Stanton's projected 457-foot blast clocked in at 111.7 mph off the bat, the hardest-hit base hit in an All-Star Game since Statcast began tracking in 2015. It also marked the second-longest homer in an All-Star Game during that stretch, trailing only Vladimir Guerrero Jr.’s 468-foot shot last year in Colorado.

“When the lights are brightest, that's what you want to do,” Stanton said. “That's what the fans come to see. That's what we work tireless hours for.”

When he first learned that the All-Star Game would be held in Los Angeles, Stanton knew he had to do everything he could to be a part of it.

“I thought, ‘I really want to be here,’ but you’re not just given this opportunity,” Stanton said. “You put that challenge to yourself.”

With 24 home runs and an .835 OPS in 76 games this season, Stanton was elected by the fans as the AL’s starting left fielder, fulfilling that goal to play in Dodger Stadium’s first All-Star Game since 1980.

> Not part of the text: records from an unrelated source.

(** [db[k] = v]: the value under an existing key is replaced where it
    stands, a new key is added at the end. *)
Fixpoint dict_setitem (db : Db) (k : string) (v : User) : Db :=
  match db with
  | [] => [(k, v)]
  | (k', v') :: db' =>
    if String.eqb k' k then (k', v) :: db' else (k', v') :: dict_setitem db' k v
  end.

(** [db.values()] *)
Definition values (db : Db) : list User := db.*2.

(** The text of the [ValueError] of [create_user]:
    "이미 사용 중인 이메일입니다." *)
Inductive error_text := EmailInUse.

Inductive raised (A : Type) :=
| Return (a : A)
| ValueError (m : error_text).

Arguments Return {A} a.
Arguments ValueError {A} m.

Definition _hash_password (password : string) : string := "hashed_" ++ password.

(** [uuid] is the value of [str(uuid.uuid4())] drawn for the new user. *)
Definition create_user (uuid : string) (username email password : string) (db : Db)
  : raised User * Db :=
  if Str.mem email (Auth.email <$> values db) then (ValueError EmailInUse, db) else
  let hashed_password := _hash_password password in
  let new_user :=
    {| username := username; email := email; hashed_password := hashed_password;
       is_active := true; id := uuid |} in
  (Return new_user, dict_setitem db (id new_user) new_user).

Fixpoint find_email (email : string) (users : list User) : option User :=
  match users with
  | [] => None
  | user :: users' =>
    if String.eqb (Auth.email user) email then Some user else find_email email users'
  end.

Definition get_user_by_email (email : string) (db : Db) : option User :=
  find_email email (values db).

Definition verify_password (password hashed_password : string) : bool :=
  String.eqb (_hash_password password) hashed_password.

End Auth.

(** * The web front end: [app.py] *)

Module App.

(** The messages passed to [flash]:
    - [Registered]: "회원가입이 성공적으로 완료되었습니다. 로그인해주세요."
    - [Failed m]: [str(e)] for the [ValueError] caught
    - [Welcome username]: "로그인 성공! {username}님 환영합니다."
    - [BadCredentials]: "이메일 또는 비밀번호가 올바르지 않습니다."
    - [NoLayout]: "Grid layout 파일을 찾을 수 없습니다." *)
Inductive flash_text :=
| Registered
| Failed (m : Auth.error_text)
| Welcome (username : string)
| BadCredentials
| NoLayout.

Inductive category := success | error.

(** What a view returns: [redirect(url_for(endpoint))],
    [render_template(name)] with the layout passed to [grid.html], or
    the response 400 that Flask makes of a missing form field. *)
Inductive response :=
| Redirect (endpoint : string)
| RenderTemplate (name : string) (layout_json : option Doc)
| BadRequest.

Inductive http_method := GET | POST.

Record Request := { method : http_method; form : gmap string string }.

(** The state of the application: the users and the messages flashed. *)
Record State := { db : Auth.Db; flashed : list (flash_text * category) }.

Definition flash (m : flash_text) (c : category) (st : State) : State :=
  {| db := db st; flashed := (flashed st ++ [(m, c)])%list |}.

Definition index : response := Redirect "login".

(** [uuid] is the id drawn if a user is created. *)
Definition register (uuid : string) (request : Request) (st : State)
  : response * State :=
  match method request with
  | POST =>
    match form request !! "username" with
    | None => (BadRequest, st)
    | Some username =>
      match form request !! "email" with
      | None => (BadRequest, st)
      | Some email =>
        match form request !! "password" with
        | None => (BadRequest, st)
        | Some password =>
          match Auth.create_user uuid username email password (db st) with
          | (Auth.Return _, db') =>
            (Redirect "login",
             flash Registered success {| db := db'; flashed := flashed st |})
          | (Auth.ValueError e, db') =>
            (Redirect "register",
             flash (Failed e) error {| db := db'; flashed := flashed st |})
          end
        end
      end
    end
  | GET => (RenderTemplate "register.html" None, st)
  end.

Definition login (request : Request) (st : State) : response * State :=
  match method request with
  | POST =>
    match form request !! "email" with
    | None => (BadRequest, st)
    | Some email =>
      match form request !! "password" with
      | None => (BadRequest, st)
      | Some password =>
        match Auth.get_user_by_email email (db st) with
        | Some user =>
          if Auth.verify_password password (Auth.hashed_password user)
          then (Redirect "login", flash (Welcome (Auth.username user)) success st)
          else (Redirect "login", flash BadCredentials error st)
        | None => (Redirect "login", flash BadCredentials error st)
        end
      end
    end
  | GET => (RenderTemplate "login.html" None, st)
  end.

(** [grid_view], for an application that lies in the directory [src] of
    the project: its two paths are the current and the initial layout of
    the project.  The document read is passed on as it is. *)
Definition grid_view (st : State) : IO (response * State) :=
  let* current_exists := path_exists current_layout_path in
  let layout_path :=
    if current_exists then current_layout_path else initial_layout_path in
  let* layout_exists := path_exists layout_path in
  if layout_exists then
    let* layout_data := json_load layout_path in
    io_ret (RenderTemplate "grid.html" (Some layout_data), st)
  else
    io_ret (Redirect "login", flash NoLayout error st).

End App.

(** * The feature ledgers: [create_feature], [list_features],
      [archive_feature], [_update_active_dashboard]

    The ledgers are text files, read and written as text; this part has
    its own picture of the file system, with the text of each file and
    with paths resolved component by component.  A feature name is
    taken to be a single path component (without a slash):
    [ai_dir / "ledgers" / "active" / f"{feature_name}.md"] is then a
    direct child of the directory of the active ledgers. *)

Module Ledger.

Inductive entry :=
| Folder
| Text (text : string).

Inductive oserror :=
| FileNotFoundError
| NotADirectoryError
| IsADirectoryError.

Inductive answer (A : Type) :=
| Returns (a : A)
| Raises (e : oserror).

Arguments Returns {A} a.
Arguments Raises {A} e.

(** The lines printed:
    - [NotInitialized]: "GridWrinkl이 초기화되지 않았습니다. ..."
    - [AlreadyExists]: "'{feature_name}' 기능의 원장 파일이 이미 존재합니다."
    - [Starting]: "'{feature_name}' 기능의 개발을 시작합니다..."
    - [Created]: "'{feature_name}' 기능 원장이 생성되었습니다: {ledger_path}"
    - [DashboardUpdated]: "활성 기능 대시보드 업데이트 완료"
    - [FeatureNotFound]: "'{feature_name}' 기능을 찾을 수 없습니다."
    - [Archiving]: "'{feature_name}' 기능을 아카이브합니다..."
    - [Archived]: "'{feature_name}' 기능이 아카이브되었습니다." *)
Inductive line :=
| NotInitialized
| AlreadyExists (feature_name : string)
| Starting (feature_name : string)
| Created (feature_name : string) (ledger_path : Path)
| DashboardUpdated
| FeatureNotFound (feature_name : string)
| Archiving (feature_name : string)
| Archived (feature_name : string).

Inductive severity := debug | info | success | warning | error.

Record Disk := {
  files : gmap (list string) entry;
  console : list (severity * line)
}.

Definition start (m : gmap (list string) entry) : Disk :=
  {| files := m; console := [] |}.

Definition Run (A : Type) : Type := Disk → answer A * Disk.

Definition ret {A} (a : A) : Run A := fun d => (Returns a, d).

Definition bind {A B} (m : Run A) (f : A → Run B) : Run B := fun d =>
  match m d with
  | (Returns a, d') => f a d'
  | (Raises e, d') => (Raises e, d')
  end.

Notation "'let+' x := m 'in' k" := (bind m (fun x => k))
  (at level 10, x name, m at level 200, k at level 200).
Notation "m >> k" := (bind m (fun _ => k))
  (at level 100, k at level 200, right associativity).

Definition raise {A} (e : oserror) : Run A := fun d => (Raises e, d).

Definition log (s : severity) (l : line) : Run unit := fun d =>
  (Returns tt, {| files := files d; console := (console d ++ [(s, l)])%list |}).

(** [_log_debug] prints only in debug mode. *)
Definition _log_debug (debug_mode : bool) (l : line) : Run unit :=
  if debug_mode then log debug l else ret tt.

Definition get_files : Run (gmap (list string) entry) := fun d =>
  (Returns (files d), d).

Definition put_files (m : gmap (list string) entry) : Run unit := fun d =>
  (Returns tt, {| files := m; console := console d |}).

(** Going down from the directory [dir] through the components [rest]:
    each of them must be a directory. *)
Fixpoint walk (m : gmap (list string) entry) (dir rest : Path) : answer unit :=
  match rest with
  | [] => Returns tt
  | c :: rest' =>
    match m !! (dir ++ [c])%list with
    | Some Folder => walk m (dir ++ [c])%list rest'
    | Some (Text _) => Raises NotADirectoryError
    | None => Raises FileNotFoundError
    end
  end.

(** What lies at the path [p] below the project. *)
Definition stat (m : gmap (list string) entry) (p : Path) : answer entry :=
  match walk m [] (parent p) with
  | Returns _ =>
    match m !! p with
    | Some e => Returns e
    | None => Raises FileNotFoundError
    end
  | Raises e => Raises e
  end.

(** [p.exists()] *)
Definition present (m : gmap (list string) entry) (p : Path) : bool :=
  match stat m p with
  | Returns _ => true
  | Raises _ => false
  end.

Definition path_exists (p : Path) : Run bool :=
  let+ m := get_files in ret (present m p).

Definition initialized (m : gmap (list string) entry) : bool :=
  present m gridfile_dir && present m ai_dir && present m config_path.

Definition is_initialized : Run bool :=
  let+ m := get_files in ret (initialized m).

(** [with open(p, "w") as f: f.write(text)] *)
Definition write_text (p : Path) (text : string) : Run unit :=
  let+ m := get_files in
  match walk m [] (parent p) with
  | Returns _ =>
    match m !! p with
    | Some Folder => raise IsADirectoryError
    | _ => put_files (<[p := Text text]> m)
    end
  | Raises e => raise e
  end.

(** [with open(p, "r") as f: f.read()] *)
Definition read_text (p : Path) : Run string :=
  let+ m := get_files in
  match stat m p with
  | Returns (Text text) => ret text
  | Returns Folder => raise IsADirectoryError
  | Raises e => raise e
  end.

(** [p.unlink()] *)
Definition unlink (p : Path) : Run unit :=
  let+ m := get_files in
  match stat m p with
  | Returns (Text _) => put_files (delete p m)
  | Returns Folder => raise IsADirectoryError
  | Raises e => raise e
  end.

(** The name of [k] when [k] is a direct child of [dir]. *)
Definition child_of (dir k : Path) : option string :=
  match last k with
  | Some name => if bool_decide (k = (dir ++ [name])%list) then Some name else None
  | None => None
  end.

(** The names of the paths yielded by [dir.glob("*.md")]: the entries
    of the directory [dir] whose name ends with [.md], and nothing when
    [dir] is not a directory.  The order in which a directory is listed
    is not fixed by the source; the one taken here is that of the map. *)
Definition glob_md (m : gmap (list string) entry) (dir : Path) : list string :=
  match walk m [] dir with
  | Returns _ =>
    omap (fun kv : list string * entry =>
            match child_of dir kv.1 with
            | Some name => if Str.endswith name ".md" then Some name else None
            | None => None
            end)
         (map_to_list m)
  | Raises _ => []
  end.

On their flight to L.A., Stanton joked with fellow Yankees All-Star Aaron Judge that he was going to hit at least one home run in front of his hometown crowd. Stanton struck out looking against the Marlins’ Sandy Alcantara in the second inning, but he made the most of his next at-bat.

“I have seen that all year; that’s nothing new,” Judge said. “He told me he was going to get one here; he didn’t get it in his first at-bat, so he made up for it in the second one, that’s for sure.”

During Tuesday’s batting practice, Judge had a sense that Stanton was locked in as the two squared off in an unofficial Home Run Derby. According to Judge, Stanton was a runaway winner.

“It was pretty funny,” Judge said. “That’s why he pointed into the dugout and was laughing a little bit when he was going to first.”

This year marked Stanton’s fifth career Midsummer Classic, and after his second-inning strikeout, he was hitless in seven career All-Star at-bats.

Dodgers right-hander Tony Gonsolin, who is 11-0 with a 2.02 ERA this season, got ahead of Stanton with two quick strikes, but he left an 83.4 mph splitter up in the zone and Stanton pounced on it, sending it into the seats he used to sit in as a kid, trying to get whoever was playing left field that day to throw him a ball.

“All full circle,” said Stanton, whose jersey from Tuesday’s game is headed to the Baseball Hall of Fame in Cooperstown.

“It's very special to me, so I think it's right up there with anything personally. I have some goals in terms of winning a championship and going all the way, but personally, for the road I've gone to get to where I am now, this is very special.”